Supplied entries
##############################

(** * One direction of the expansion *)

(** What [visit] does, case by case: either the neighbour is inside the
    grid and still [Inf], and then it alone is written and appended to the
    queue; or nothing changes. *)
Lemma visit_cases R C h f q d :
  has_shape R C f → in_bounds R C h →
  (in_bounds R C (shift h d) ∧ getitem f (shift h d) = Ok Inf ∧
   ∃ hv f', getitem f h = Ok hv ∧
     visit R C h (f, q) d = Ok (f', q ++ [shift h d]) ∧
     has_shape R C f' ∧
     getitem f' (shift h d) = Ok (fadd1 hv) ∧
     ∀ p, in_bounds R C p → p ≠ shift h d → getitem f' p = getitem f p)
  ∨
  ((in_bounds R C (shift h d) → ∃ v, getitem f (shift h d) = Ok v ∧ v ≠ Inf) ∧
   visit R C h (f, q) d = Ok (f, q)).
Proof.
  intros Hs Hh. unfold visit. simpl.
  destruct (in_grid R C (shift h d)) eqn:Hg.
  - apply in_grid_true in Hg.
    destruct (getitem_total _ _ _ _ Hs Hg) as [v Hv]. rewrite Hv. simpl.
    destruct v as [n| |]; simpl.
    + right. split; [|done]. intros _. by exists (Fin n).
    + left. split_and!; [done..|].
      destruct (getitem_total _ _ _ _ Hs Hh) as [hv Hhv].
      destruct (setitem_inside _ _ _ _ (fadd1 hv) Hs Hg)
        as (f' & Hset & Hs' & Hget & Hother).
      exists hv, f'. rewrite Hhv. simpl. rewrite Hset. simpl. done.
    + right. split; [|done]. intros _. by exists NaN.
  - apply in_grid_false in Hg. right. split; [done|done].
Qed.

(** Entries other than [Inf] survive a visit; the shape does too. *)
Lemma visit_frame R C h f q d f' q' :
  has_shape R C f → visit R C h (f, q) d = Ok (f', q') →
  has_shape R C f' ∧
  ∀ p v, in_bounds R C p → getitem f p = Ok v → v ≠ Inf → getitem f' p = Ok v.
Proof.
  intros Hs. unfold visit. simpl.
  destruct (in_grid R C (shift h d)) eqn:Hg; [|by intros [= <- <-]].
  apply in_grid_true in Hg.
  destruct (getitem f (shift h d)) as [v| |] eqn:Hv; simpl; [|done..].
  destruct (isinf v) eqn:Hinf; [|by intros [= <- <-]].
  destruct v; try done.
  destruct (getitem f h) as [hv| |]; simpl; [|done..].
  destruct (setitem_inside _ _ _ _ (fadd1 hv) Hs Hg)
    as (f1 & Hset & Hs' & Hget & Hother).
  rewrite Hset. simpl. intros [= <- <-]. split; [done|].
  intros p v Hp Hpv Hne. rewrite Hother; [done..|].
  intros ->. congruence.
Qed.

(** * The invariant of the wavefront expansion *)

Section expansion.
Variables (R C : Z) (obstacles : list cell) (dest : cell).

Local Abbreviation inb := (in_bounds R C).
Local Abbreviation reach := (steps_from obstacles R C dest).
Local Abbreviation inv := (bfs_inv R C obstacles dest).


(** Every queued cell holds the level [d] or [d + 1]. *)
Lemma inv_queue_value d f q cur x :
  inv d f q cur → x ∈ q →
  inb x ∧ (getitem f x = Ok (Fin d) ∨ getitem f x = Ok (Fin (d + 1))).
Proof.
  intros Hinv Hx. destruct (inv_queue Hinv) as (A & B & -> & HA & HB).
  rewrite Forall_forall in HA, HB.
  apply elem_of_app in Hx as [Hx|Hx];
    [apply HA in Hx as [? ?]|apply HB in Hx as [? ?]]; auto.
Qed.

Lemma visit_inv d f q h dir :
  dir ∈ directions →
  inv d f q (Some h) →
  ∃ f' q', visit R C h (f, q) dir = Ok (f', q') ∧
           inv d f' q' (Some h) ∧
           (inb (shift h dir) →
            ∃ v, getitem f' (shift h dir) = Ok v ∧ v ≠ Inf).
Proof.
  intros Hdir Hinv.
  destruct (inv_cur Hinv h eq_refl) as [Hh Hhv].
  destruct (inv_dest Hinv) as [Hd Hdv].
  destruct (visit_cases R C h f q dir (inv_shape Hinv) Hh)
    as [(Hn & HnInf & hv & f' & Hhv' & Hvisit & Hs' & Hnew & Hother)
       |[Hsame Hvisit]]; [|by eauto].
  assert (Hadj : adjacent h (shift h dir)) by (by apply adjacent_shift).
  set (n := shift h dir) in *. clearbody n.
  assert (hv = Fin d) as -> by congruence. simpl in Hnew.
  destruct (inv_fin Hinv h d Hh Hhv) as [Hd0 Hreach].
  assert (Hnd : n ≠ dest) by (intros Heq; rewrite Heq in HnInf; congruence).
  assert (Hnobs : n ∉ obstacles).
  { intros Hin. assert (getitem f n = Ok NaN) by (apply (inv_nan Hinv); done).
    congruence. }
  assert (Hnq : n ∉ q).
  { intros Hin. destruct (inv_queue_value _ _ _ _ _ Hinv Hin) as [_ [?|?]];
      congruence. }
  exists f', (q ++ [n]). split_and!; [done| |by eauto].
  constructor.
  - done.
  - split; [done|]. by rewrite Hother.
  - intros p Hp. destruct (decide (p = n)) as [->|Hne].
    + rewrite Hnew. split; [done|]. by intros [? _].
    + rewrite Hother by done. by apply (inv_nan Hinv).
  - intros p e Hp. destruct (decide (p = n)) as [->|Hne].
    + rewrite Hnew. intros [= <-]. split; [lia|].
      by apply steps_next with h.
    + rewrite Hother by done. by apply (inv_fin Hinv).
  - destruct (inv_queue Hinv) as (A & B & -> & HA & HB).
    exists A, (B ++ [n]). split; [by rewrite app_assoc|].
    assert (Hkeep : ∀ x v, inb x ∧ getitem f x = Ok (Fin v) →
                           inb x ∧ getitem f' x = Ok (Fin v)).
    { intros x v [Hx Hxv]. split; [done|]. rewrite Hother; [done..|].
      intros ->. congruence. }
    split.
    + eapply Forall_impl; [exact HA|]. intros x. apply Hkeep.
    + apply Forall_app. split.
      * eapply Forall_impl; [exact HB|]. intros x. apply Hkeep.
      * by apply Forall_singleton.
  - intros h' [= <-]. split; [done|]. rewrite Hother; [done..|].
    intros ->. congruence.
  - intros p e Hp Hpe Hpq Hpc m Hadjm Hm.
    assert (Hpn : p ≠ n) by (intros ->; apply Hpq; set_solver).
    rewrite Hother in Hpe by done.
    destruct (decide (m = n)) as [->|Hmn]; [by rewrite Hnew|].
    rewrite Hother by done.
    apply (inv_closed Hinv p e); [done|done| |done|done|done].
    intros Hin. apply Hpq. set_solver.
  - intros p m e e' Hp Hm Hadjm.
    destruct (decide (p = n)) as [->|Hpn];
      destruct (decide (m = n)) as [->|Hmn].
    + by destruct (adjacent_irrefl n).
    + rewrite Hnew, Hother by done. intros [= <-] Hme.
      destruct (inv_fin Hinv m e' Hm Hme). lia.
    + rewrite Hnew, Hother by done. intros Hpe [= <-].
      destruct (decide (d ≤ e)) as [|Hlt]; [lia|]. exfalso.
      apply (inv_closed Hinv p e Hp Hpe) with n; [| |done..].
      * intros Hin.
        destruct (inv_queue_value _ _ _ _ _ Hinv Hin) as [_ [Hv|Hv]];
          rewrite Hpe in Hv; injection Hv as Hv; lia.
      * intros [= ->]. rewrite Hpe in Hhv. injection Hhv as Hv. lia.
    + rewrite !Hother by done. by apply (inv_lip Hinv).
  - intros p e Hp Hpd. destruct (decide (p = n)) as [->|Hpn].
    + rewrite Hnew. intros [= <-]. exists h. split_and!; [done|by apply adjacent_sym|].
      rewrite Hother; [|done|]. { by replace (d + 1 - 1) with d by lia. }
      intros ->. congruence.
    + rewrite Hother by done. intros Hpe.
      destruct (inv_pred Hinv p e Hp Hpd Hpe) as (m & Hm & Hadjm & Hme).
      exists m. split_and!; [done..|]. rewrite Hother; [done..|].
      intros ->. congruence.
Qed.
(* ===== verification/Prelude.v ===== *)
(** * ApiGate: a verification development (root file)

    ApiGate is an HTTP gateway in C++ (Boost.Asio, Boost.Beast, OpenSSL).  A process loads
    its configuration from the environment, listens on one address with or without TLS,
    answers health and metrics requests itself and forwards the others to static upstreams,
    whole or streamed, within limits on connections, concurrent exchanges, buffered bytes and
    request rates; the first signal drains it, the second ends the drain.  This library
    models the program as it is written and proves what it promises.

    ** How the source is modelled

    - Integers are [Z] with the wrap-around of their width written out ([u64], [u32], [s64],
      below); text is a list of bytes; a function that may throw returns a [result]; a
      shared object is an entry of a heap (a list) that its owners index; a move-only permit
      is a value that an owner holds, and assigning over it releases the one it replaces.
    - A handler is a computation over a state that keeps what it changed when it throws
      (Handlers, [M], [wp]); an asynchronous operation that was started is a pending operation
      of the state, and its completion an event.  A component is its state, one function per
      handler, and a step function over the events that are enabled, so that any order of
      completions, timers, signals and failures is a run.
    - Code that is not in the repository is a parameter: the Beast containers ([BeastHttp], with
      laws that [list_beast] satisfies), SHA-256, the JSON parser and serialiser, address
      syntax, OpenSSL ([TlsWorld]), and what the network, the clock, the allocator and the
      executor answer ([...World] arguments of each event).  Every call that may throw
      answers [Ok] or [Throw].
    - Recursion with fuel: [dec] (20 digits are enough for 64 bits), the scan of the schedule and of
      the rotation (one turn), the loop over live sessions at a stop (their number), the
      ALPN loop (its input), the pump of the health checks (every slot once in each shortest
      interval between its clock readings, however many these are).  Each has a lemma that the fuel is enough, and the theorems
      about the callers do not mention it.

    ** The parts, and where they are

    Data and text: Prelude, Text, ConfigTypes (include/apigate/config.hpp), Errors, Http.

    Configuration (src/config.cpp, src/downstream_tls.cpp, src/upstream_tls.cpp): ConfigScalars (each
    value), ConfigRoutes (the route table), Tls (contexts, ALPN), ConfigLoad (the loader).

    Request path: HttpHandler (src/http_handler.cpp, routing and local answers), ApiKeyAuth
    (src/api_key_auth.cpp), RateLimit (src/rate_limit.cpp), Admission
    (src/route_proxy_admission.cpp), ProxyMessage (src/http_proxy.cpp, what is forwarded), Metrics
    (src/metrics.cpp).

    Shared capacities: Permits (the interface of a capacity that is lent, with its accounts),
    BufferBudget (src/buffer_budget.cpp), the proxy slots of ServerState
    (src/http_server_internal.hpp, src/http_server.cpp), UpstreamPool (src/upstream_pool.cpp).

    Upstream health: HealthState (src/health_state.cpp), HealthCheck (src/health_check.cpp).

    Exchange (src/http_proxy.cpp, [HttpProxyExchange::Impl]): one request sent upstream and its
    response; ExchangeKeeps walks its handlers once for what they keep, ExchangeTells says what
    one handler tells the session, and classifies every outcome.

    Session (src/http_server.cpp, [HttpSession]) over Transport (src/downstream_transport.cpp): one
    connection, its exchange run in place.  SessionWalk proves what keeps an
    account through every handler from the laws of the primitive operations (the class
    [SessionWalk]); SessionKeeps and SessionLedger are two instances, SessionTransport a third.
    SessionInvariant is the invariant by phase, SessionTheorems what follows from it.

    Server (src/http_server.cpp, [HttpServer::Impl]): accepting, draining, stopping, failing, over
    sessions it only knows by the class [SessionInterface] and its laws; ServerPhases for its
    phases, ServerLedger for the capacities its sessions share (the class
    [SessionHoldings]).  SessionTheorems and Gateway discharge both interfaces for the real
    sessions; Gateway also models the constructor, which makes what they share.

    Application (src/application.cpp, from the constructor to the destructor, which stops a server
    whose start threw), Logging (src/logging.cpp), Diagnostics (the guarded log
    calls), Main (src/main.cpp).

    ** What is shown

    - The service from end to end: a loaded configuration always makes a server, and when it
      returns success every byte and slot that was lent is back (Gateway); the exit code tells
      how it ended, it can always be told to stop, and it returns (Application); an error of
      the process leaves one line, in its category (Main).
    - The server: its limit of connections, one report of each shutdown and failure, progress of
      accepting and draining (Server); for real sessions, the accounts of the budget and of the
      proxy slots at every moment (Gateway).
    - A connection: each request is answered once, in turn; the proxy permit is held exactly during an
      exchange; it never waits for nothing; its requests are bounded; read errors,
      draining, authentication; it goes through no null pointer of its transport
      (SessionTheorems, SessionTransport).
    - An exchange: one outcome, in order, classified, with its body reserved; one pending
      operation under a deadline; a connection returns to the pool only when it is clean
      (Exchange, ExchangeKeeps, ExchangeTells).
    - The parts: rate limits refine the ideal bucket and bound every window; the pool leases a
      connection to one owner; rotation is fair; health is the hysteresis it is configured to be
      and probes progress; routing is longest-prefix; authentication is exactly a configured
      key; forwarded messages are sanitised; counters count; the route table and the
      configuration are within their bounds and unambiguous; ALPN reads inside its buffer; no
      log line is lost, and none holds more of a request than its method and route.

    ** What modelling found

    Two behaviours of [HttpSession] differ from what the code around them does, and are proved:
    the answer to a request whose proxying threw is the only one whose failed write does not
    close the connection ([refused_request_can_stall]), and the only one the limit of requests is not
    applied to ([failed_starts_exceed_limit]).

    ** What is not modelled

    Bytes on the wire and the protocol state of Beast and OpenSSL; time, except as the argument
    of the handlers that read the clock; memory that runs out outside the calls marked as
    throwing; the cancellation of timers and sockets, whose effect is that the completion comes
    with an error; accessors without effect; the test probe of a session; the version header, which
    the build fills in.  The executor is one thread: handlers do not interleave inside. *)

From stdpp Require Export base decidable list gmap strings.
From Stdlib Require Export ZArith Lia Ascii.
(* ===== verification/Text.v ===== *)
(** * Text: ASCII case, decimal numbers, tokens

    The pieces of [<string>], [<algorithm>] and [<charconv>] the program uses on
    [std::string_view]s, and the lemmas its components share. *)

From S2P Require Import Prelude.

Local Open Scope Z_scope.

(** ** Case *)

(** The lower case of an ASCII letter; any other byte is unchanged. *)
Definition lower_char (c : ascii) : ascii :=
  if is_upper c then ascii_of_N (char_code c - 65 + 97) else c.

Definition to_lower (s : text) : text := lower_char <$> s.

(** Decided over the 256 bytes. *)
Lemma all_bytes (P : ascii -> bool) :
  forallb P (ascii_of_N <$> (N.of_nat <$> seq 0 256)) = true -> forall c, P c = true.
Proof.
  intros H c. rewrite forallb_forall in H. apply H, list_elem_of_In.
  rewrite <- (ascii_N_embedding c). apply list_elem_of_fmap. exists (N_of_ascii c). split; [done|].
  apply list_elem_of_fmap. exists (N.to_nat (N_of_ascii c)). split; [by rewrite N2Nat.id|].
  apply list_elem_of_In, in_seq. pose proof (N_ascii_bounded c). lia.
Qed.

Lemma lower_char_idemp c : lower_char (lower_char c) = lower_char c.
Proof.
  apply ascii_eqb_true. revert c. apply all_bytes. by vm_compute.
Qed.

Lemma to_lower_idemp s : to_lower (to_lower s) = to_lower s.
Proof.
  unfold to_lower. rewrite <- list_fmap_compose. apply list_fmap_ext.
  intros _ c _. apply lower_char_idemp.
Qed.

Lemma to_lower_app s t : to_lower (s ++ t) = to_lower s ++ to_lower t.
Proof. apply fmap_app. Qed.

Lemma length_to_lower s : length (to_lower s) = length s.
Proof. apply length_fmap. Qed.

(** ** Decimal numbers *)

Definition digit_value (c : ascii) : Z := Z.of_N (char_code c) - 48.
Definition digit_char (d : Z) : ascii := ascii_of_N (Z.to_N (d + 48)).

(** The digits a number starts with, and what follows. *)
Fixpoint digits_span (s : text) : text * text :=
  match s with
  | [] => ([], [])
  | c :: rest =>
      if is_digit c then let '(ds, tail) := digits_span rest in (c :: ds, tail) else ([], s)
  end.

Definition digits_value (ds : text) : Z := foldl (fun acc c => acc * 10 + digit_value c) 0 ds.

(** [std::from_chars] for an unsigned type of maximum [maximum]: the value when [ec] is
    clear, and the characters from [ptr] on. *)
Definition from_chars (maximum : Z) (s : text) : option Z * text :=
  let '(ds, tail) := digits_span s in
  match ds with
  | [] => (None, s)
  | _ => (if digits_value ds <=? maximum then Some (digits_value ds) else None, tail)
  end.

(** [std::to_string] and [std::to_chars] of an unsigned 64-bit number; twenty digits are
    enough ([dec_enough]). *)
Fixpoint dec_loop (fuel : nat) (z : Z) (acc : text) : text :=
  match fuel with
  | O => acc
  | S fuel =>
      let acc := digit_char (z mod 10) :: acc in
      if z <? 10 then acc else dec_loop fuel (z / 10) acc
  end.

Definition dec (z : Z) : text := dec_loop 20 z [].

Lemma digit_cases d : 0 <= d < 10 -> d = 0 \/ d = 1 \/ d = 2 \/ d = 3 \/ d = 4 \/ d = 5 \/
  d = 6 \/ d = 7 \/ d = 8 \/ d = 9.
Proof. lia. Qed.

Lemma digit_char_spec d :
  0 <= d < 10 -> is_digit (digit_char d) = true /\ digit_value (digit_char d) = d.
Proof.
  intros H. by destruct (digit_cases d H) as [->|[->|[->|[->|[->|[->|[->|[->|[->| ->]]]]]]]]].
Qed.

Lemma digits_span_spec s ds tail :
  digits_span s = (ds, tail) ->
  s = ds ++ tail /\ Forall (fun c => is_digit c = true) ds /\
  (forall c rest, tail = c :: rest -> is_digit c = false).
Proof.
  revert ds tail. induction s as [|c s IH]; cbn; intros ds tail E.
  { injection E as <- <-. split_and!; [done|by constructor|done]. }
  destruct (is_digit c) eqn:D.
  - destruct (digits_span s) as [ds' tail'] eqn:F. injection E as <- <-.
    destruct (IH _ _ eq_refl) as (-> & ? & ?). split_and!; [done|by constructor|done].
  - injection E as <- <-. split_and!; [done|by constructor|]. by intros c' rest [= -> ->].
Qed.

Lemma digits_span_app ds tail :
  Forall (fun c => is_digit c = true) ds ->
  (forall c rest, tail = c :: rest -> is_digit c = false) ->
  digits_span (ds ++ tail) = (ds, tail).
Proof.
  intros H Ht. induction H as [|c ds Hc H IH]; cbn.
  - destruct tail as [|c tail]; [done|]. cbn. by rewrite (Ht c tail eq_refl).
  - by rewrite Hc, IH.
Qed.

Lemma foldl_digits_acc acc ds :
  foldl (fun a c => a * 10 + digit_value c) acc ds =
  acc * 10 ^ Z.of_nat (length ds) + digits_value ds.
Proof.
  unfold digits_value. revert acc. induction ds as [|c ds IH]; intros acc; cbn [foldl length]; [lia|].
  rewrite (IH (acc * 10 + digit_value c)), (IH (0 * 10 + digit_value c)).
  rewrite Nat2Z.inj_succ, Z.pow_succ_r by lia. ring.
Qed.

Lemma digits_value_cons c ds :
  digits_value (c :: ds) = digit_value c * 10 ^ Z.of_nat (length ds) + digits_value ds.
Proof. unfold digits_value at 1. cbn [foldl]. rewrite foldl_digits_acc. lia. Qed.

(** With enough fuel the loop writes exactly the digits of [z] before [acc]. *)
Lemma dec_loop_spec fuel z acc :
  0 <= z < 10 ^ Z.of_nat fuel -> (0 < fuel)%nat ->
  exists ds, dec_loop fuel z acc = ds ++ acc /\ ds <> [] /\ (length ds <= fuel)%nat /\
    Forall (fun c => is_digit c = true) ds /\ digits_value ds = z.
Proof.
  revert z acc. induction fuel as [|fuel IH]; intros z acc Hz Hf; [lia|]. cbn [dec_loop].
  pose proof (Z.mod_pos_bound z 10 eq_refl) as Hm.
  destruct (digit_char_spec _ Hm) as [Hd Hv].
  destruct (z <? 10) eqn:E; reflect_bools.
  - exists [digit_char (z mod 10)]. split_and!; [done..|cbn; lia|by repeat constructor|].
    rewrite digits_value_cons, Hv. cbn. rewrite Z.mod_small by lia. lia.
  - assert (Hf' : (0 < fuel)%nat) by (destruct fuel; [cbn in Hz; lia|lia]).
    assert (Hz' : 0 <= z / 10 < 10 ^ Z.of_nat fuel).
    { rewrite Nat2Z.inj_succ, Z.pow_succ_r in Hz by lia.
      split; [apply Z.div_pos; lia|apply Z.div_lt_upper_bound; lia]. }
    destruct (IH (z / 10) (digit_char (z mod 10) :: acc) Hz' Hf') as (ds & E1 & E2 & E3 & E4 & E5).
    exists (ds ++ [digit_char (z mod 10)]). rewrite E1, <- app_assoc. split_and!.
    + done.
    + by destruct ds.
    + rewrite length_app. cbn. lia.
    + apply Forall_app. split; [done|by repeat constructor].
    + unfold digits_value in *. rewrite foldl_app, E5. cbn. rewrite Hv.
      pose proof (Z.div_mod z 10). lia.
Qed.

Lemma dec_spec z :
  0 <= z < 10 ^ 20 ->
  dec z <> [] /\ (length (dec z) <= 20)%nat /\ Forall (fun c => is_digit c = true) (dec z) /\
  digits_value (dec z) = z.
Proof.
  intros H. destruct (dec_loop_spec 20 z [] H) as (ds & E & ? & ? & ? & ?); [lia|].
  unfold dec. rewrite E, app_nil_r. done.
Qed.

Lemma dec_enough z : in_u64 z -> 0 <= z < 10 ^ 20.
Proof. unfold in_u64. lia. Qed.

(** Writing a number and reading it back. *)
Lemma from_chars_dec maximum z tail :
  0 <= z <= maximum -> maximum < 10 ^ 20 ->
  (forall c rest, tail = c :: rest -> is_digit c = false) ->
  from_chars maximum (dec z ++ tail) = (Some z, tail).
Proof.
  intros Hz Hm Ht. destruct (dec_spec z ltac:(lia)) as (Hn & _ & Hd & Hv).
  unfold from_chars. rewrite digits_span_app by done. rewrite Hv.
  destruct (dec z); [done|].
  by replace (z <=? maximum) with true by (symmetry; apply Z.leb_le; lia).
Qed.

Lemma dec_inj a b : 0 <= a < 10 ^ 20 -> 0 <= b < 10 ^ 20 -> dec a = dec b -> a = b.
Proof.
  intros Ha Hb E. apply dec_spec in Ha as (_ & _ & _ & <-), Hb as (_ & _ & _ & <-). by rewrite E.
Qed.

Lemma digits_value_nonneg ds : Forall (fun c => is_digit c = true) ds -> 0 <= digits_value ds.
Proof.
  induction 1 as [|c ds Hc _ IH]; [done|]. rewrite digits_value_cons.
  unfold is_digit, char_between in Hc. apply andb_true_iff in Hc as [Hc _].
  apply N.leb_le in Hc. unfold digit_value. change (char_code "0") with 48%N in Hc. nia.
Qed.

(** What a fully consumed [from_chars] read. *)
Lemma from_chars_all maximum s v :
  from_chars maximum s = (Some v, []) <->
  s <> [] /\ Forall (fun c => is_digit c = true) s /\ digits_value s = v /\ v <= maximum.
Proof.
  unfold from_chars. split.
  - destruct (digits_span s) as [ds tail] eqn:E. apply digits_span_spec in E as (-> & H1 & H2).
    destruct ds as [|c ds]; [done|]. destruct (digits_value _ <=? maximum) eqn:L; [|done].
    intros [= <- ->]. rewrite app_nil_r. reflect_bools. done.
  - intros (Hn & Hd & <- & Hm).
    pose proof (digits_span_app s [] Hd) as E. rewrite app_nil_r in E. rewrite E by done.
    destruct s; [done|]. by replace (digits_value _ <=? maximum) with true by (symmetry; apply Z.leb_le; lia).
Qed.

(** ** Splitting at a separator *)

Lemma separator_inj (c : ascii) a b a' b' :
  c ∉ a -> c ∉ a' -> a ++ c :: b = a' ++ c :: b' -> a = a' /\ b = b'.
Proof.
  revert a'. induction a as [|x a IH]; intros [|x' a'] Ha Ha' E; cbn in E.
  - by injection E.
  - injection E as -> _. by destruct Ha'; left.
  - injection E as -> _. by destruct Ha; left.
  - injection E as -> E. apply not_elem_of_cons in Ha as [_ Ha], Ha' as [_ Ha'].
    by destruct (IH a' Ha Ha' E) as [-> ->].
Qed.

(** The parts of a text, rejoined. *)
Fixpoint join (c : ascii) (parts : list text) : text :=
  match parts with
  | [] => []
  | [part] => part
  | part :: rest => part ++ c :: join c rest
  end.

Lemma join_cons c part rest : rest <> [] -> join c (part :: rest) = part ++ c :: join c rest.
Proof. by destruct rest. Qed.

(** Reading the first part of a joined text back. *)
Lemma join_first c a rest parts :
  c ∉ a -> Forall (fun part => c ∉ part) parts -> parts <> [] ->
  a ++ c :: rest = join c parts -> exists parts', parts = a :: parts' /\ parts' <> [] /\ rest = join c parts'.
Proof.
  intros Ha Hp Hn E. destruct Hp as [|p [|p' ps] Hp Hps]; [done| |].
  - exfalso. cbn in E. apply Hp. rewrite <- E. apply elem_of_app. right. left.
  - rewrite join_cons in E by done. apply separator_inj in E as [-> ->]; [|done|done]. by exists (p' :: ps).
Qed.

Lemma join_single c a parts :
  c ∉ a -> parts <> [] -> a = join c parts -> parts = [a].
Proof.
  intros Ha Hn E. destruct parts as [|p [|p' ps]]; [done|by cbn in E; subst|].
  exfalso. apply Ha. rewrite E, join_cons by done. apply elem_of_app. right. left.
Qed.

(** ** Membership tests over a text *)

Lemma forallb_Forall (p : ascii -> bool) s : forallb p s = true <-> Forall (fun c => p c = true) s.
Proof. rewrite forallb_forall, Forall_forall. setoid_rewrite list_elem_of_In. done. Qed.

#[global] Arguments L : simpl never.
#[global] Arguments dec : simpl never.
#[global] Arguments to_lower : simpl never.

##############################

What to do
Write out only the lines that run from the line containing "0 <= z < 10 ^ Z.of_nat" through the line containing "unfold from_chars. rewrite", both included, exactly as they appear above.

Exercise response
  0 <= z < 10 ^ Z.of_nat fuel -> (0 < fuel)%nat ->
  exists ds, dec_loop fuel z acc = ds ++ acc /\ ds <> [] /\ (length ds <= fuel)%nat /\
    Forall (fun c => is_digit c = true) ds /\ digits_value ds = z.
Proof.
  revert z acc. induction fuel as [|fuel IH]; intros z acc Hz Hf; [lia|]. cbn [dec_loop].
  pose proof (Z.mod_pos_bound z 10 eq_refl) as Hm.
  destruct (digit_char_spec _ Hm) as [Hd Hv].
  destruct (z <? 10) eqn:E; reflect_bools.
  - exists [digit_char (z mod 10)]. split_and!; [done..|cbn; lia|by repeat constructor|].
    rewrite digits_value_cons, Hv. cbn. rewrite Z.mod_small by lia. lia.
  - assert (Hf' : (0 < fuel)%nat) by (destruct fuel; [cbn in Hz; lia|lia]).
    assert (Hz' : 0 <= z / 10 < 10 ^ Z.of_nat fuel).
    { rewrite Nat2Z.inj_succ, Z.pow_succ_r in Hz by lia.
      split; [apply Z.div_pos; lia|apply Z.div_lt_upper_bound; lia]. }
    destruct (IH (z / 10) (digit_char (z mod 10) :: acc) Hz' Hf') as (ds & E1 & E2 & E3 & E4 & E5).
    exists (ds ++ [digit_char (z mod 10)]). rewrite E1, <- app_assoc. split_and!.
    + done.
    + by destruct ds.
    + rewrite length_app. cbn. lia.
    + apply Forall_app. split; [done|by repeat constructor].
    + unfold digits_value in *. rewrite foldl_app, E5. cbn. rewrite Hv.
      pose proof (Z.div_mod z 10). lia.
Qed.

Lemma dec_spec z :
  0 <= z < 10 ^ 20 ->
  dec z <> [] /\ (length (dec z) <= 20)%nat /\ Forall (fun c => is_digit c = true) (dec z) /\
  digits_value (dec z) = z.
Proof.
  intros H. destruct (dec_loop_spec 20 z [] H) as (ds & E & ? & ? & ? & ?); [lia|].
  unfold dec. rewrite E, app_nil_r. done.
Qed.

Lemma dec_enough z : in_u64 z -> 0 <= z < 10 ^ 20.
Proof. unfold in_u64. lia. Qed.

(** Writing a number and reading it back. *)
Lemma from_chars_dec maximum z tail :
  0 <= z <= maximum -> maximum < 10 ^ 20 ->
  (forall c rest, tail = c :: rest -> is_digit c = false) ->
  from_chars maximum (dec z ++ tail) = (Some z, tail).
Proof.
  intros Hz Hm Ht. destruct (dec_spec z ltac:(lia)) as (Hn & _ & Hd & Hv).
  unfold from_chars. rewrite digits_span_app by done. rewrite Hv.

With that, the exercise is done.